(* ===== verification/FizzyExecuteSafety.v ===== *)
(** * Validated code runs safely

    The interpreter of FizzyExecute, on an instance of a validated module: no
    assertion fails, nothing is read or written outside the code, the operand
    stack, the locals, the globals, the tables and the memory, and with metering
    the execution ends. What the host does in between is arbitrary, within what
    it owes to the interpreter. *)

From stdpp Require Import base list option numbers.
From S2P Require Import Prelude Memory FizzyLeb128 FizzyTypes FizzyExpr FizzyExprSafety FizzyCode FizzyExprCode FizzyParser FizzyParserSafety FizzyCertify FizzyNumeric FizzyExecute FizzyStore.

Section safety.
Context {hostfn : Type} (host_type : hostfn -> option FuncType) `{Allocator} `{NanPattern}.
Abbreviation F := (M (frame hostfn)).

Definition ticks_of (w : World hostfn) : Z := ctx_ticks (w_ctx w).
Definition depth_of (w : World hostfn) : Z := ctx_depth (w_ctx w).

(** Whatever happens to the world: instances stay and the invariant holds. *)
Definition keeps (w w' : World hostfn) : Prop :=
  store_ok host_type (w_store w') /\ s_instances (w_store w) `prefix_of` s_instances (w_store w') /\ depth_of w' = depth_of w.

Lemma keeps_refl w : store_ok host_type (w_store w) -> keeps w w.
Proof. done. Qed.

Lemma keeps_trans w w' w'' : keeps w w' -> keeps w' w'' -> keeps w w''.
Proof. intros (_ & H1 & H2) (H3 & H4 & H5). split; [done|]. split; [by etrans|congruence]. Qed.

(** ** Primitive steps *)

Lemma does_top {B} v l (k : Z -> F B) Q f : items f = v :: l -> does (k v) Q f -> does (bind stack_top k) Q f.
Proof. intros Hi Hk. apply does_bind. unfold stack_top. apply does_gets. by rewrite Hi. Qed.

Lemma does_pop {B} v l (k : Z -> F B) Q f : items f = v :: l -> does (k v) Q (set_items l f) -> does (bind stack_pop k) Q f.
Proof. intros Hi Hk. apply does_bind. unfold stack_pop. apply does_gets. by rewrite Hi. Qed.

Lemma does_set_top {B} v v' l (k : unit -> F B) Q f : items f = v :: l -> does (k tt) Q (set_items (v' :: l) f) -> does (bind (stack_set_top v') k) Q f.
Proof. intros Hi Hk. apply does_bind. unfold stack_set_top. apply does_gets. by rewrite Hi. Qed.

Lemma push_run v (f : frame hostfn) : os_size (fr_stack f) < os_capacity (fr_stack f) -> stack_push v f = Ret tt (set_items (v :: items f) f).
Proof. intros Hlt. unfold stack_push, bind, gets. by rewrite (proj2 (Z.ltb_lt _ _)). Qed.

Lemma does_push {B} v (k : unit -> F B) Q f :
  os_size (fr_stack f) < os_capacity (fr_stack f) -> does (k tt) Q (set_items (v :: items f) f) -> does (bind (stack_push v) k) Q f.
Proof. intros Hi Hk. apply does_bind. unfold stack_push. apply does_gets. by rewrite (proj2 (Z.ltb_lt _ _)). Qed.

Lemma does_drop {B} n (k : unit -> F B) Q f :
  n <= zlen (items f) -> does (k tt) Q (set_items (drop (Z.to_nat n) (items f)) f) -> does (bind (stack_drop n) k) Q f.
Proof. intros Hi Hk. apply does_bind. unfold stack_drop. apply does_gets. by apply does_assert; [apply Z.leb_le|]. Qed.

(** The items below a number of known ones. *)
Lemma items_1 {A} (l : list A) : 1 <= zlen l -> exists v l', l = v :: l' /\ zlen l' = zlen l - 1.
Proof. destruct l as [|v l]; [rewrite zlen_nil; lia|]. intros _. exists v, l. rewrite zlen_cons. split; [done|lia]. Qed.

Section instruction.
Context (metering : bool) (self : nat) (instance : Instance_ hostfn) (code : Code).
Context (num_locals arity : Z) (T : targets) (L : list (option Z * item)) (c : option Z).
Context (Hcert : certified (i_module instance) num_locals arity (max_stack_height code) (instructions code) T L c).
Context (Hsize : zlen (instructions code) < 2 ^ 31) (Hheight : max_stack_height code < 2 ^ 31).

Abbreviation read := (read code).
Abbreviation do_instr := (do_instr metering self instance code).

Lemma does_read {B} n bs rest (k : Z -> F B) Q f :
  drop (fr_pc f) (instructions code) = bs ++ rest -> length bs = n -> (0 < n)%nat ->
  does (k (le_val bs)) Q (set_pc (fr_pc f + n) f) -> does (bind (read n) k) Q f.
Proof.
  intros Hd Hn Hpos Hk. apply does_bind. unfold FizzyExecute.read. apply does_gets. pose proof (f_equal length Hd) as Hlen.
  rewrite length_drop, length_app in Hlen. rewrite Hd, take_app_length', (proj2 (Nat.leb_le _ _)) by (done || lia). done.
Qed.

Lemma does_read32 {B} v rest (k : Z -> F B) Q f :
  drop (fr_pc f) (instructions code) = le_bytes 4 v ++ rest -> 0 <= v < 2 ^ 32 ->
  does (k v) Q (set_pc (fr_pc f + 4) f) -> does (bind (read 4) k) Q f.
Proof.
  intros Hd Hv Hk. eapply does_read; [exact Hd|by rewrite length_le_bytes|lia|]. rewrite le_val_bytes, Z.mod_small; [done|]. by change (8 * Z.of_nat 4) with 32.
Qed.

Lemma drop_more p n bs rest : drop p (instructions code) = bs ++ rest -> length bs = n -> drop (p + n) (instructions code) = rest.
Proof. intros Hd Hn. by rewrite <- drop_drop, Hd, drop_app_length'. Qed.

(** ** The state of a call *)

(** What holds throughout: the world, the locals and the room for operands. *)
Record ready (f : frame hostfn) : Prop := {
  rd_store : store_ok host_type (store_of f);
  rd_self : s_instances (store_of f) !! self = Some instance;
  rd_locals : zlen (locals f) = num_locals;
  rd_room : num_locals_adjusted num_locals + max_stack_height code <= os_storage (fr_stack f)
}.

(** Between two instructions. *)
Definition placed (f : frame hostfn) (h : Z) : Prop := ready f /\ height_at L c (fr_pc f) = Some h.

Definition pays (w w' : World hostfn) : Prop := metering = true -> 0 <= ticks_of w -> 0 <= ticks_of w' <= ticks_of w.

What the exercise asks. When the line with "Record ready (f" is reached in the data above, start copying there, and copy each line exactly until the line with "Definition placed (f" has been copied; copy nothing else.

Answer area.
Record ready (f : frame hostfn) : Prop := {
  rd_store : store_ok host_type (store_of f);
  rd_self : s_instances (store_of f) !! self = Some instance;
  rd_locals : zlen (locals f) = num_locals;
  rd_room : num_locals_adjusted num_locals + max_stack_height code <= os_storage (fr_stack f)
}.

(** Between two instructions. *)
Definition placed (f : frame hostfn) (h : Z) : Prop := ready f /\ height_at L c (fr_pc f) = Some h.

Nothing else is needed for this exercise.